Lemma store_all_in (obj : list (string * value)) (m : gmap string value) k v :
  NoDup obj.*1 -> (k, v) ∈ obj ->
  store_all obj m !! k = Some v.
Proof.
  revert m; induction obj as [|[k' v'] obj IH]; intros m Hnd Hin.
  - by apply elem_of_nil in Hin.
  - simpl in Hnd. apply NoDup_cons in Hnd as [Hk' Hnd].
    change (store_all ((k', v') :: obj) m) with (store_all obj (<[k':=v']> m)).
    apply elem_of_cons in Hin as [[= -> ->]|Hin].
    + rewrite store_all_notin by done. apply lookup_insert_eq.
    + by apply IH.
Qed.

Lemma delete_all_notin (keys : list string) (m : gmap string value) k :
  k ∉ keys -> delete_all keys m !! k = m !! k.
Proof.
  unfold delete_all.
  revert m; induction keys as [|k' keys IH]; intros m Hk; simpl; [done|].
  apply not_elem_of_cons in Hk as [Hne Hk].
  rewrite IH by done. by apply lookup_delete_ne.
Qed.

Lemma delete_all_in (keys : list string) (m : gmap string value) k :
  k ∈ keys -> delete_all keys m !! k = None.
Proof.
  revert m; induction keys as [|k' keys IH]; intros m Hin.
  - by apply elem_of_nil in Hin.
  - change (delete_all (k' :: keys) m) with (delete_all keys (delete k' m)).
    destruct (decide (k ∈ keys)) as [Hk|Hk]; [by apply IH|].
    apply elem_of_cons in Hin as [->|Hin]; [|done].
    rewrite delete_all_notin by done. apply lookup_delete_eq.
Qed.

End StorageFacts.

Section SaveClaims.
Import ChromeStorage Popup.

Lemma _data_to_save_keys f : NoDup (_data_to_save f).*1.
Proof. apply (bool_decide_unpack _). by vm_compute. Qed.

Lemma enableSync_kept : "enableSync" ∉ _keys_to_remove.
Proof. apply (bool_decide_unpack _). by vm_compute. Qed.

Lemma enableSync_saved f : ("enableSync", VBool (enableSync f)) ∈ _data_to_save f.
Proof. unfold _data_to_save. do 9 apply list_elem_of_further. apply list_elem_of_here. Qed.

(** C7: [_data_save] makes three storage calls in this order: [enableSync]
    into the local area; the whole record into the area that the check box
    selects (synchronised when checked, local otherwise); the removal of the
    fourteen keys of [_keys_to_remove] (the current keys, [expandImages] and
    the legacy [block...] keys) from the other area.  After them the local
    area holds the flag, the next load reads the selected area, the selected
    area holds every key of the record with the value of the form, and the
    other area holds none of the fourteen keys.  Keys outside the record
    stay in the selected area and keys outside the fourteen stay in the
    other area; [enableSync] is not among the fourteen. *)
Theorem save_effect (f : form) (st : ChromeStorage.t) :
  let st' := exec (_data_save f) st in
  let active := if enableSync f then sync else local in
  let other := if enableSync f then local else sync in
  _data_save f
  = [CallSet local [("enableSync", VBool (enableSync f))];
     CallSet active (_data_to_save f);
     CallRemove other _keys_to_remove] /\
  items local st' !! "enableSync" = Some (VBool (enableSync f)) /\
  active_area st' = active /\
  (forall k v, (k, v) ∈ _data_to_save f -> items active st' !! k = Some v) /\
  (forall k, k ∉ (_data_to_save f).*1 -> items active st' !! k = items active st !! k) /\
  (forall k, k ∈ _keys_to_remove -> items other st' !! k = None) /\
  (forall k, k ∉ _keys_to_remove -> k <> "enableSync" ->
             items other st' !! k = items other st !! k) /\
  (enableSync f = false ->
   items sync st' !! "enableSync" = items sync st !! "enableSync").
Proof.
  intros st' active other.
  assert (items local st' !! "enableSync" = Some (VBool (enableSync f))) as Hflag.
  { subst st'. unfold _data_save, _storage_area_get, _data_migrate, exec.
    destruct (enableSync f) eqn:Hs; cbn -[store_all delete_all _data_to_save _keys_to_remove].
    - rewrite delete_all_notin by apply enableSync_kept.
      apply lookup_insert_eq.
    - apply store_all_in; [apply _data_to_save_keys|].
      pose proof (enableSync_saved f) as Hin. by rewrite Hs in Hin. }
  split; [reflexivity|].
  split; [done|].
  split.
  { unfold active_area, get_bool. change (local_items st') with (items local st').
    rewrite Hflag. by destruct (enableSync f). }
  subst st' active other.
  unfold _data_save, _storage_area_get, _data_migrate, exec.
  destruct (enableSync f) eqn:Hs; cbn -[store_all delete_all _data_to_save _keys_to_remove]; repeat split.
  - intros k v Hin. apply store_all_in; [apply _data_to_save_keys|done].
  - intros k Hk. by apply store_all_notin.
  - intros k Hk. by apply delete_all_in.
  - intros k Hk Hne. rewrite delete_all_notin by done. by apply lookup_insert_ne.
  - done.
  - intros k v Hin. apply store_all_in; [apply _data_to_save_keys|done].
  - intros k Hk. rewrite store_all_notin by done. apply lookup_insert_ne.
    intros <-. apply Hk. by vm_compute; set_solver.
  - intros k Hk. by apply delete_all_in.
  - intros k Hk Hne. by apply delete_all_notin.
  - intros _. apply delete_all_notin, enableSync_kept.
Qed.

(** The popup saved with synchronisation on, then with it off: the author
    list leaves the synchronised area and is in the local area. *)
Lemma save_effect_witness :
  items sync (Examples.saved Examples.bob_synced) !! "hiddenUsers" = Some (VArray ["bob"]) /\
  items sync (exec (_data_save Examples.bob_local) (Examples.saved Examples.bob_synced))
    !! "hiddenUsers" = None /\
  items local (exec (_data_save Examples.bob_local) (Examples.saved Examples.bob_synced))
    !! "hiddenUsers" = Some (VArray ["bob"]).
Proof.
  split; [by vm_compute|].
  split.
  - exact (proj1 (proj2 (proj2 (proj2 (proj2 (proj2
             (save_effect Examples.bob_local (Examples.saved Examples.bob_synced)))))))
           "hiddenUsers" (list_elem_of_here _ _)).
  - exact (proj1 (proj2 (proj2 (proj2
             (save_effect Examples.bob_local (Examples.saved Examples.bob_synced)))))
           "hiddenUsers" (VArray ["bob"]) (list_elem_of_here _ _)).
Defined.

End SaveClaims.

(** ** The counter over passes and reloads *)

Section RescanFacts.
Import Dom Content Scan.

Lemma visible_lookup doc n :
  visible doc n = true -> exists el, doc !! n = Some el /\ display_none el = false.
Proof.
  unfold visible. destruct (doc !! n) as [el|]; [|done].
  intros H. exists el. split; [done|]. by destruct (display_none el).
Qed.

(** An element hidden before a pass is not visible after it. *)
Lemma visible_before doc doc' n :
  Forall2 element_step doc doc' -> visible doc' n = true -> visible doc n = true.
Proof.
  intros Hs Hv. apply visible_lookup in Hv as (el' & Hn' & Hd').
  destruct (Forall2_lookup_r _ _ _ _ _ Hs Hn') as (el & Hn & Hstep).
  unfold visible. rewrite Hn.
  destruct Hstep as [->|[Hd ->]]; [by rewrite Hd'|done].
Qed.

Lemma filter_filter_implied {A} (f g : A -> bool) l :
  (forall x, f x = true -> g x = true) ->
  List.filter f (List.filter g l) = List.filter f l.
Proof.
  intros Hfg. induction l as [|x l IH]; simpl; [done|].
  destruct (g x) eqn:Hg; simpl.
  - by rewrite IH.
  - destruct (f x) eqn:Hf; [|done]. apply Hfg in Hf. congruence.
Qed.

(** Running the loop again on its own result, over the nodes still visible,
    changes nothing and ends the same way. *)
Lemma forEach_again d l w :
  stable d -> NoDup l -> (forall n, In n l -> visible (document w) n = true) ->
  forEach (callback d)
          (List.filter (visible (document (forEach (callback d) l w).1)) l)
          (forEach (callback d) l w).1
  = forEach (callback d) l w.
Proof.
  intros Hst. revert w; induction l as [|n r IH]; intros w Hnd Hvis; [done|].
  apply NoDup_cons in Hnd as [Hn Hnd].
  assert (~ In n r) as Hn' by (by rewrite <- list_elem_of_In).
  destruct (visible_lookup _ _ (Hvis n (or_introl eq_refl))) as (el & Hel & Hdisp).
  assert (forEach (callback d) (n :: r) w
          = match d (vars w) el with
            | Hit entry => forEach (callback d) r (hit entry n w)
            | Skip => forEach (callback d) r w
            | Fault => (w, Throw)
            end) as Hstep.
  { simpl. unfold callback at 1. rewrite Hel. by destruct (d (vars w) el). }
  rewrite Hstep. destruct (d (vars w) el) as [entry| |] eqn:Hd.
  - set (w2 := hit entry n w).
    assert (forall m, In m r -> visible (document w2) m = true) as Hvis2.
    { intros m Hm. simpl. rewrite visible_alter_ne; [apply Hvis; by right|].
      by intros ->. }
    assert (visible (document (forEach (callback d) r w2).1) n = false) as Hgone.
    { unfold visible. rewrite forEach_other by done. apply visible_alter_eq. }
    simpl. rewrite Hgone. by apply IH.
  - assert (document (forEach (callback d) r w).1 !! n = Some el) as Hel'.
    { by rewrite forEach_other. }
    assert (visible (document (forEach (callback d) r w).1) n = true) as Hstay.
    { unfold visible. by rewrite Hel', Hdisp. }
    assert (forall m, In m r -> visible (document w) m = true) as Hvis2.
    { intros m Hm. apply Hvis. by right. }
    simpl. rewrite Hstay. simpl. unfold callback at 1. rewrite Hel'.
    assert (d (vars (forEach (callback d) r w).1) el = Skip) as ->.
    { rewrite <- Hd. apply Hst; [|by left].
      by apply (passed_rules _ _ (forEach_passed d r w Hnd Hvis2)). }
    by apply IH.
  - simpl. rewrite (Hvis n (or_introl eq_refl)). simpl.
    unfold callback. by rewrite Hel, Hd.
Qed.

━━━━━━━━━━━━━━━━

Work out how many lines of the entries contain the word "induction", and answer with that number alone.

5